(** * Letter: tokenizer and recursive-descent parser

    A shallow embedding of [Tokenizer.js] and [Parser.js] of the Letter
    repository, and the properties of the two that its specification
    states.

    - JavaScript strings are sequences of UTF-16 code units: [list N].
    - The tokenizer object is a record [{_string; _cursor}]; every method
      takes the record and returns the record it leaves behind.
    - The parser object holds the tokenizer and the one-token lookahead;
      its methods live in a state-and-exception monad.
    - A [throw] is a [Throw] completion; reading a property of [null]
      throws a [TypeError], as the language does.
    - Recursion that is not structural runs on fuel.  The tokenizer's
      fuel is fixed by the text that is left and is proved sufficient;
      the parser's productions take the fuel as an argument. *)

From Stdlib Require Import String Ascii List NArith Arith Bool Lia.
Import ListNotations.

Set Implicit Arguments.

(* ================================================================== *)
(** * JavaScript strings, errors and completions *)
(* ================================================================== *)

Module JS.

(** A string is its sequence of UTF-16 code units. *)
Definition jsstring := list N.

(** The code units of an ASCII literal of the source. *)
Definition str (s : string) : jsstring :=
  map N_of_ascii (list_ascii_of_string s).

Definition jsstring_eqb (a b : jsstring) : bool :=
  if list_eq_dec N.eq_dec a b then true else false.

(** [s.slice(from)] for [0 <= from]. *)
Definition slice (s : jsstring) (from : nat) : jsstring := skipn from s.

(** The two error classes met in the program.  [SyntaxError] is the one
    the source throws itself; [TypeError] is what the language throws
    when a property of [null] is read (its message depends on the
    engine and is left out). *)
Inductive Error : Type :=
| SyntaxError (message : jsstring)
| TypeError.

(** How a call ends: it returns, it throws, or the model ran out of
    fuel. *)
Inductive Completion (A : Type) : Type :=
| Return (a : A)
| Throw (e : Error)
| OutOfFuel.

Arguments Throw {A} e.
Arguments OutOfFuel {A}.

(** ** Character classes of the regular expressions *)

(** [\d] *)
Definition is_digit (c : N) : bool := ((48 <=? c) && (c <=? 57))%N.

(** [\w]: [A-Za-z0-9_] *)
Definition is_word (c : N) : bool :=
  (is_digit c
   || ((65 <=? c) && (c <=? 90))
   || ((97 <=? c) && (c <=? 122))
   || (c =? 95))%N.

(** Line terminators: LF, CR, LS, PS.  The dot matches all but these. *)
Definition is_line_terminator (c : N) : bool :=
  ((c =? 10) || (c =? 13) || (c =? 8232) || (c =? 8233))%N.

(** [\s]: white space (TAB, VT, FF, the Zs category, ZWNBSP) and the
    line terminators. *)
Definition is_space (c : N) : bool :=
  ((c =? 9) || (c =? 11) || (c =? 12) || (c =? 32) || (c =? 160)
   || (c =? 5760) || ((8192 <=? c) && (c <=? 8202))
   || (c =? 8239) || (c =? 8287) || (c =? 12288) || (c =? 65279)
   || is_line_terminator c)%N.

(** [.] *)
Definition is_dot (c : N) : bool := negb (is_line_terminator c).

Definition is_one_of (cs : jsstring) (c : N) : bool :=
  existsb (N.eqb c) cs.

Definition is_not (q : N) (c : N) : bool := negb (c =? q)%N.

(** ** Matching at the start of a string *)

(** The longest prefix of characters of a class, and what follows. *)
Fixpoint span (cls : N -> bool) (s : jsstring) : jsstring * jsstring :=
  match s with
  | [] => ([], [])
  | c :: r =>
      if cls c then (c :: fst (span cls r), snd (span cls r))
      else ([], s)
  end.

----------

■ **Your instructions**
What is the number of lines in the records that hold the word "Import"? Answer with that number by itself.

■ **Your response**
2